Former Kosovo Rebel Commander Released Back
Slovene authorities on Thursday released a former Kosovo rebel leader arrested on an international warrant issued by Serbia-Montenegro for war crimes.
 
Lt. Gen. Agim Ceku, the head of the Kosovo Protection Corps, a civilian emergency organization created after the disbanding of the rebel Kosovo Liberation Army, was arrested by Slovene police on Wednesday at Ljubljana airport as he was returning to Kosovo.
 
He was released early Thursday after Slovene authorities determined that Belgrade's warrant for Ceku's arrest was "invalid," his lawyer, Miha Kozinc, told The Associated Press.
 
"The investigative judge ruled that the U.N. has jurisdiction over Kosovo and that Belgrade does not have the legal power to issue arrest warrants for the province," Kozinc said.
 
Ceku, who was held for 12 hours, was released immediately after the ruling at about 1 a.m. Thursday.
 
Kosovo's U.N. administrator, Harri Holkeri, asked that Ceku be released immediately in a letter sent late Wednesday to Slovenia's foreign minister, Dimitrij Rupel.
 
"Since this is a matter within my jurisdiction, the arrest warrant issued by the Serbian authorities is invalid," Holkeri said, alluding to the United Nation's authority over judicial affairs in the province.
 
In a letter, a copy of which was made available to AP, Holkeri requested "that the arrest warrant be quashed and that Ceku be immediately released."
 
The United Nations has run Kosovo since mid-1999, when NATO bombing forced out Serb-led troops of Yugoslavia _ Serbia-Montenegro's predecessor _ and ended their crackdown on Kosovo's independence-minded ethnic Albanian majority.
 
In 1999, Ceku headed the Kosovo Liberation Army, a rebel group that battled Serb forces in the province's war.
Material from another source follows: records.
(** * Simineq Markdown Editor: a shallow embedding of [src/main.py]

    The editor is one Tk window with a text widget, an HTML preview, a
    status bar and four file commands.  The handlers of [MarkdownEditor]
    are embedded as functions on an explicit world: the fields of the
    instance, the disk, and the message boxes shown so far.  What the
    handlers call in Tk, in the Python I/O layer and in the operating
    system is modelled next to them, each piece with the behaviour its
    documentation gives. *)

From Stdlib Require Import NArith ZArith Lia.
From Stdlib.Strings Require Import Byte String.
From stdpp Require Import base option list gmap.

Local Open Scope N_scope.

(** ** Python values *)

(** A Python [str] is a sequence of code points. *)
Definition codepoint := N.
Abbreviation pystr := (list codepoint).

Definition LF : codepoint := 0x0A.
Definition CR : codepoint := 0x0D.

(** Truth value of a [str] in an [if]: every non-empty string is true. *)
Definition truthy (s : pystr) : bool :=
  match s with [] => false | _ :: _ => true end.

(** Truth value of [self.current_file], which is [None] or a [str]. *)
Definition truthy_opt (o : option pystr) : bool :=
  match o with None => false | Some s => truthy s end.

(** The exceptions the handlers can catch. *)
Inductive exception :=
  | FileNotFoundError
  | IsADirectoryError
  | PermissionError
  | UnicodeDecodeError
  | UnicodeEncodeError.

Inductive result (A : Type) :=
  | Ok (a : A)
  | Raise (e : exception).
Arguments Ok {A} a.
Arguments Raise {A} e.

(** ** The [utf-8] codec, [errors='strict'] *)

Module Utf8.

Definition byte_of (n : N) : byte :=
  match Byte.of_N n with Some b => b | None => Byte.x00 end.

Definition is_surrogate (c : codepoint) : bool :=
  (0xD800 <=? c) && (c <=? 0xDFFF).

(** One code point to its one to four bytes; lone surrogates and values
    above U+10FFFF have no encoding. *)
Definition encode_cp (c : codepoint) : option (list byte) :=
  if c <? 0x80 then Some [byte_of c]
  else if c <? 0x800 then
    Some [byte_of (0xC0 + c / 64); byte_of (0x80 + c mod 64)]
  else if c <? 0x10000 then
    if is_surrogate c then None
    else Some [byte_of (0xE0 + c / 4096);
               byte_of (0x80 + (c / 64) mod 64);
               byte_of (0x80 + c mod 64)]
  else if c <? 0x110000 then
    Some [byte_of (0xF0 + c / 262144);
          byte_of (0x80 + (c / 4096) mod 64);
          byte_of (0x80 + (c / 64) mod 64);
          byte_of (0x80 + c mod 64)]
  else None.

Fixpoint encode (s : pystr) : option (list byte) :=
  match s with
  | [] => Some []
  | c :: s' =>
      match encode_cp c, encode s' with
      | Some bs, Some bs' => Some (bs ++ bs')
      | _, _ => None
      end
  end.

(** [between lo hi b]: the byte lies in the closed range. *)
Definition between (lo hi : N) (b : byte) : bool :=
  (lo <=? Byte.to_N b) && (Byte.to_N b <=? hi).

(** Payload of a continuation byte. *)
Definition low6 (b : byte) : N := Byte.to_N b - 0x80.

(** The well-formed byte sequences of the Unicode standard (table 3-7):
    shortest form only, no surrogates, nothing above U+10FFFF. *)
Fixpoint decode (bs : list byte) : option pystr :=
  match bs with
  | [] => Some []
  | b0 :: r0 =>
      let n0 := Byte.to_N b0 in
      if n0 <? 0x80 then
        match decode r0 with Some s => Some (n0 :: s) | None => None end
      else if between 0xC2 0xDF b0 then
        match r0 with
        | b1 :: r1 =>
            if between 0x80 0xBF b1 then
              match decode r1 with
              | Some s => Some ((n0 - 0xC0) * 64 + low6 b1 :: s)
              | None => None
              end
            else None
        | _ => None
        end
      else if between 0xE0 0xEF b0 then
        match r0 with
        | b1 :: b2 :: r2 =>
            if between (if n0 =? 0xE0 then 0xA0 else 0x80)
                       (if n0 =? 0xED then 0x9F else 0xBF) b1
               && between 0x80 0xBF b2 then
              match decode r2 with
              | Some s =>
                  Some ((n0 - 0xE0) * 4096 + low6 b1 * 64 + low6 b2 :: s)
              | None => None
              end
            else None
        | _ => None
        end
      else if between 0xF0 0xF4 b0 then
        match r0 with
        | b1 :: b2 :: b3 :: r3 =>
            if between (if n0 =? 0xF0 then 0x90 else 0x80)
                       (if n0 =? 0xF4 then 0x8F else 0xBF) b1
               && between 0x80 0xBF b2 && between 0x80 0xBF b3 then
              match decode r3 with
              | Some s =>
                  Some ((n0 - 0xF0) * 262144 + low6 b1 * 4096
                        + low6 b2 * 64 + low6 b3 :: s)
              | None => None
              end
            else None
        | _ => None
        end
      else None
  end.

End Utf8.

(** A literal of the source file, which is UTF-8, as the [str] it denotes. *)
Definition py (s : string) : pystr :=
  match Utf8.decode (list_byte_of_string s) with
  | Some t => t
  | None => []
  end.
Arguments py s%_string.

(** ** Text files: [open(path, mode, encoding='utf-8')] *)

(** With [newline=None], reading turns every ["\r\n"] and every lone
    ["\r"] into ["\n"]. *)
Fixpoint universal_newlines (s : pystr) : pystr :=
  match s with
  | [] => []
  | c :: r =>
      if c =? CR then
        LF :: match r with
              | d :: r' =>
                  if d =? LF then universal_newlines r'
                  else universal_newlines r
              | [] => []
              end
      else c :: universal_newlines r
  end.

Inductive platform := Posix | Windows.

Definition os_linesep (os : platform) : pystr :=
  match os with Posix => [LF] | Windows => [CR; LF] end.

(** With [newline=None], writing turns every ["\n"] into [os.linesep]. *)
Fixpoint translate_newlines (linesep : pystr) (s : pystr) : pystr :=
  match s with
  | [] => []
  | c :: r =>
      (if c =? LF then linesep else [c]) ++ translate_newlines linesep r
  end.

(** What a path names on the disk.  [Vacant c]: the directory of the path
    is there but holds nothing of that name, and [c] tells whether it lets
    a file be created.  A path the disk does not list has no directory to
    be in: nothing can be opened there, and nothing created. *)
Inductive node :=
  | File (readable writable : bool) (data : list byte)
  | Directory
  | Vacant (creatable : bool).

Abbreviation disk := (gmap pystr node).

(** [open(path, 'r')]: the bytes the handle will read. *)
Definition open_r (path : pystr) (d : disk) : result (list byte) :=
  match d !! path with
  | None => Raise FileNotFoundError
  | Some (Vacant _) => Raise FileNotFoundError
  | Some Directory => Raise IsADirectoryError
  | Some (File r _ data) => if r then Ok data else Raise PermissionError
  end.

(** [f.read()] on a handle opened for reading: decode it all. *)
Definition f_read (data : list byte) : result pystr :=
  match Utf8.decode data with
  | Some s => Ok (universal_newlines s)
  | None => Raise UnicodeDecodeError
  end.

(** [open(path, 'w')]: a file that is there is truncated on the spot; one
    that is not is created, when its directory is there and allows it. *)
Definition open_w (path : pystr) (d : disk) : result disk :=
  match d !! path with
  | None => Raise FileNotFoundError
  | Some (Vacant c) =>
      if c then Ok (<[path := File true true []]> d)
      else Raise PermissionError
  | Some Directory => Raise IsADirectoryError
  | Some (File r w _) =>
      if w then Ok (<[path := File r w []]> d) else Raise PermissionError
  end.

(** [f.write(s)] followed by the close at the end of the [with] block, on
    a handle that [open_w] has just returned for [path]. *)
Definition f_write (os : platform) (s : pystr) (path : pystr) (d : disk)
  : result disk :=
  match Utf8.encode (translate_newlines (os_linesep os) s) with
  | Some bs =>
      Ok (match d !! path with
          | Some (File r w _) => <[path := File r w bs]> d
          | _ => d
          end)
  | None => Raise UnicodeEncodeError
  end.

(** ** The [tk.Text] widget *)

(** The widget always ends in a newline of its own, which is not part of
    [chars] and which no command removes.  The modified flag is raised by
    every insertion and deletion of characters. *)
Record TkText := {
  chars : pystr;
  modified : bool;
}.

(** [get(1.0, tk.END)]: [tk.END] lies behind the final newline. *)
Definition text_get_all (t : TkText) : pystr := chars t ++ [LF].

(** [delete(1.0, tk.END)] *)
Definition text_delete_all (t : TkText) : TkText :=
  {| chars := []; modified := modified t || truthy (chars t) |}.

(** [insert(tk.END, s)]: appended in front of the final newline. *)
Definition text_insert_end (s : pystr) (t : TkText) : TkText :=
  {| chars := chars t ++ s; modified := modified t || truthy s |}.

(** [edit_modified(flag)] *)
Definition text_set_modified (flag : bool) (t : TkText) : TkText :=
  {| chars := chars t; modified := flag |}.

(** ** The application *)

Inductive dialog :=
  | AskYesNoCancel (title message : pystr)
  | AskOpenFilename
  | AskSaveAsFilename
  | ShowError (title message : pystr) (e : exception)
  | ShowInfo (title message : pystr).

(** What the user answers in each dialog: [askyesnocancel] gives [True],
    [False] or [None]; the file dialogs give a path, or the empty string
    when they are dismissed. *)
Record user := {
  askyesnocancel : option bool;
  askopenfilename : pystr;
  asksaveasfilename : pystr;
}.

(** The fields of the [MarkdownEditor] instance. *)
Record MarkdownEditor := {
  current_file : option pystr;
  text_editor : TkText;
  preview : pystr;
  status_var : pystr;
  title : pystr;
}.

(** [random_state] is the state of the interpreter that lies outside the
    instance and that library code may read and change as it runs, the
    random generator for one. *)
Record world := {
  self : MarkdownEditor;
  files : disk;
  shown : list dialog;
  random_state : N;
}.

Definition with_self (f : MarkdownEditor -> MarkdownEditor) (w : world) : world :=
  {| self := f (self w); files := files w; shown := shown w;
     random_state := random_state w |}.

Definition with_files (d : disk) (w : world) : world :=
  {| self := self w; files := d; shown := shown w;
     random_state := random_state w |}.

Definition show (x : dialog) (w : world) : world :=
  {| self := self w; files := files w; shown := shown w ++ [x];
     random_state := random_state w |}.

Definition with_random_state (r : N) (w : world) : world :=
  {| self := self w; files := files w; shown := shown w;
     random_state := r |}.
The corps he heads now numbers around 3,000 and consists mainly of former rebel fighters.
 
Last year, Serbia's authorities requested that U.N. authorities arrest three senior ethnic Albanian rebel leaders, including Ceku, to face trial for atrocities allegedly committed during Kosovo's 1998-99 war.
 
Last December, Serbian Justice Minister Vladan Batic accused chief U.N. war crimes prosecutor Carla Del Ponte of failing to indict Ceku and two other rebel leaders with war crimes.
 
Earlier this year, another former Kosovo rebel commander, Fatmir Limaj, was arrested in Slovenia and extradited to the U.N. tribunal in The Hague, Netherlands, which indicted him for atrocities committed in Kosovo.